Article ID: | iaor2000481 |
Country: | United States |
Volume: | 100 |
Issue: | 2 |
Start Page Number: | 327 |
End Page Number: | 348 |
Publication Date: | Feb 1999 |
Journal: | Journal of Optimization Theory and Applications |
Authors: | Fan M.K.H., Gong Y. |
Keywords: | semidefinite programming |
A semidefinite programming problem is a mathematical program in which the objective function is linear in the unknowns and the constraint set is defined by a linear matrix inequality. This problem is nonlinear, nondifferentiable but convex. It covers several standard problems, such as linear and quadratic programming, and has many applications in engineering. In this paper, we introduce the notion of minimal-penalty path, which is defined as the collection of minimizers for a family of convex optimization problems, and propose two methods for solving the problem by following the minimal-penalty path from the exterior of the feasible set.
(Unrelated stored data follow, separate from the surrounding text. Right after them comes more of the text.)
(** A run without undefined behaviour. *)
Definition defined {A} (r : result A) : Prop := match r with Undefined _ => False | _ => True end.

Lemma defined_bind {A B} (r : result A) (f : A → result B) :
  defined r → (∀ a, r = Ok a → defined (f a)) → defined (r ≫= f).
Proof. destruct r; simpl; auto. Qed.

(** [preserves I m]: however [m] ends, returning or throwing, it keeps the invariant [I] of its
    object. *)
Definition preserves {S A} (I : S → Prop) (m : M S A) : Prop :=
  ∀ w, I (obj w) → wp m (λ r w', defined r → I (obj w')) w.

Section Preserves.
Context {S : Type} (I : S → Prop).

(** The rest of a run, from a state where the invariant holds. *)
Lemma preserves_from {A} (m : M S A) n s :
  preserves I m → I s → wp m (λ r w', defined r → I (obj w')) (World n s).
Proof. intros Hm Hs. by apply Hm. Qed.

Lemma preserves_ret {A} (a : A) : preserves I (mret a).
Proof. by intros w Hw _. Qed.

Lemma preserves_bind {A B} (m : M S A) (f : A → M S B) :
  preserves I m → (∀ a, preserves I (f a)) → preserves I (m ≫= f).
Proof.
  intros Hm Hf w Hw. apply wp_bind. apply (wp_mono _ _ _ _ (Hm w Hw)).
  intros [a|e|u] w' Hw'; [apply Hf; by apply Hw'|done|done].
Qed.

(** Besides keeping the invariant, the values returned satisfy [P]. *)
Definition yields {A} (m : M S A) (P : A → Prop) : Prop :=
  ∀ w, I (obj w) →
    wp m (λ r w', defined r → I (obj w') ∧ match r with Ok a => P a | _ => True end) w.

Lemma preserves_bind_yields {A B} (m : M S A) (P : A → Prop) (f : A → M S B) :
  yields m P → (∀ a, P a → preserves I (f a)) → preserves I (m ≫= f).
Proof.
  intros Hm Hf w Hw. apply wp_bind. apply (wp_mono _ _ _ _ (Hm w Hw)).
  intros [a|e|u] w' Hw'; [destruct (Hw' Logic.I); by apply Hf|intros _; by apply Hw'|done].
Qed.

Lemma yields_preserves {A} (m : M S A) P : yields m P → preserves I m.
Proof. intros Hm w Hw. apply (wp_mono _ _ _ _ (Hm w Hw)). intros r w' Hr Hd. by apply Hr. Qed.

Lemma yields_bind {A B} (m : M S A) (P : A → Prop) (f : A → M S B) (Q : B → Prop) :
  yields m P → (∀ a, P a → yields (f a) Q) → yields (m ≫= f) Q.
Proof.
  intros Hm Hf w Hw. apply wp_bind. apply (wp_mono _ _ _ _ (Hm w Hw)).
  intros [a|e|u] w' Hw'; [destruct (Hw' Logic.I); by apply Hf|intros _; split; [by apply Hw'|done]|done].
Qed.

Lemma yields_any {A} (m : M S A) : preserves I m → yields m (λ _, True).
Proof.
  intros Hm w Hw. apply (wp_mono _ _ _ _ (Hm w Hw)). intros [] w' Hw' Hd; split; auto.
Qed.

Lemma yields_ret {A} (a : A) (P : A → Prop) : P a → yields (mret a) P.
Proof. by intros Ha w Hw _. Qed.

(** The value read is the object itself, so the rest may use the invariant of that value. *)
Lemma preserves_get {A} (f : S → M S A) :
  (∀ w, I (obj w) → wp (f (obj w)) (λ r w', defined r → I (obj w')) w) → preserves I (get ≫= f).
Proof. intros H w Hw. by apply H. Qed.

Lemma preserves_gets {A} (f : S → A) : preserves I (gets f).
Proof. by intros w Hw _. Qed.

Lemma preserves_read : preserves I get.
Proof. by intros w Hw _. Qed.

Lemma preserves_modify f : (∀ s, I s → I (f s)) → preserves I (modify f).
Proof. intros H w Hw _. by apply H. Qed.

Lemma preserves_now `{Clock} : preserves I now.
Proof. by intros w Hw _. Qed.

Lemma preserves_lift {A} (r : result A) : preserves I (lift r).
Proof. by intros w Hw _. Qed.

Lemma preserves_throw {A} e : preserves I (throw (A:=A) e).
Proof. by intros w Hw _. Qed.

Lemma preserves_undefined {A} u : preserves I (undefined (A:=A) u).
Proof. by intros w Hw _. Qed.

Lemma preserves_deref {A} (o : option A) : preserves I (deref o).
Proof. destruct o; [apply preserves_ret|apply preserves_undefined]. Qed.

Lemma preserves_value_of {A} (o : option A) : preserves I (value_of o).
Proof. destruct o; [apply preserves_ret|apply preserves_throw]. Qed.

Lemma preserves_when b m : preserves I m → preserves I (when b m).
Proof. destruct b; [done|intros; apply preserves_ret]. Qed.

Lemma preserves_if {A} (b : bool) (m m' : M S A) :
  preserves I m → preserves I m' → preserves I (if b then m else m').
Proof. by destruct b. Qed.

Lemma preserves_for_each {A} (l : list A) (f : A → M S ()) :
  (∀ x, preserves I (f x)) → preserves I (for_each l f).
Proof.
  intros Hf. induction l as [|x l IH]; simpl; [apply preserves_ret|].
  by apply preserves_bind.
Qed.

Lemma preserves_try {A} (m : M S A) h :
  preserves I m → (∀ e, preserves I (h e)) → preserves I (try_catch m h).
Proof.
  intros Hm Hh w Hw. specialize (Hm w Hw). unfold wp, try_catch in *.
  destruct (m w) as [[a|e|u] w']; simpl in *; [done|apply Hh; by apply Hm|done].
Qed.

Lemma preserves_local {T} (t : T) {A} (m : M T A) : preserves I (local t m).
Proof. intros w Hw. unfold wp, local. by destruct (m _) as [[a|e|u] w']. Qed.

Lemma preserves_with_lock (mx : S → lock_state) `{!Setter mx} {A} mode (m : M S A) :
  (∀ s l, I s → I (upd mx (λ _, l) s)) → preserves I m → preserves I (with_lock mx mode m).
Proof.
  intros Hl Hm w Hw. unfold wp, with_lock. destruct (mx (obj w)); [|done|done].
  specialize (Hm (World (ticks w) (upd mx (λ _, mode) (obj w))) (Hl _ _ Hw)). unfold wp in Hm.
  destruct (m _) as [r w']; simpl in *. intros Hr. apply Hl. by apply Hm.
Qed.

(** The same, with the mutex free before and after. *)
Lemma preserves_with_lock_free (mx : S → lock_state) `{!Setter mx} {A} mode (m : M S A) :
  (∀ s l, I s → I (upd mx (λ _, l) s)) → (∀ s l, mx (upd mx (λ _, l) s) = l) → preserves I m →
  preserves (λ s, I s ∧ mx s = Unlocked) (with_lock mx mode m).
Proof.
  intros Hl Hmx Hm w [Hw Hu]. unfold wp, with_lock. rewrite Hu.
  specialize (Hm (World (ticks w) (upd mx (λ _, mode) (obj w))) (Hl _ _ Hw)). unfold wp in Hm.
  destruct (m _) as [r w']; simpl in *. intros Hr. split; [by apply Hl, Hm|by apply Hmx].
Qed.

Lemma preserves_on {T} (field : S → T) `{!Setter field} {A} (J : T → Prop) (m : M T A) :
  (∀ s, I s → J (field s)) → (∀ s t, I s → J t → I (upd field (λ _, t) s)) →
  preserves J m → preserves I (on field m).
Proof.
  intros HJ HI Hm w Hw. unfold wp, on.
  specialize (Hm (World (ticks w) (field (obj w))) (HJ _ Hw)). unfold wp in Hm.
  destruct (m _) as [r w']; simpl in *. intros Hr. apply HI; [done|by apply Hm].
Qed.

Lemma preserves_on_pointer {T} (field : S → option T) `{!Setter field} {A} (m : M T A) :
  (∀ s t, I s → I (upd field (λ _, Some t) s)) → preserves I (on_pointer field m).
Proof.
  intros HI w Hw. unfold wp, on_pointer. destruct (field (obj w)); [|by intros []].
  destruct (m _) as [r w']; simpl. intros _. by apply HI.
Qed.

Lemma yields_on {T} (field : S → T) `{!Setter field} {A} (J : T → Prop) (P : A → Prop) (m : M T A) :
  (∀ s, I s → J (field s)) → (∀ s t, I s → J t → I (upd field (λ _, t) s)) →
  (∀ w, J (obj w) →
     wp m (λ r w', defined r → J (obj w') ∧ match r with Ok a => P a | _ => True end) w) →
  yields (on field m) P.
Proof.
  intros HJ HI Hm w Hw. unfold wp, on.
  specialize (Hm (World (ticks w) (field (obj w))) (HJ _ Hw)). unfold wp in Hm.
  destruct (m _) as [r w']; simpl in *. intros Hr. destruct (Hm Hr). split; [by apply HI|done].
Qed.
Our first method, which is also a constraint-aggregation method, achieves the solution by solving a sequence of linear programs, but exhibits a zigzagging behaviour around the minimal-penalty path. Our second method eliminates the above drawback by following efficiently the minimum-penalty path through the centring and ascending steps. The global convergence of the methods is proved and their performance is illustrated by means of an example.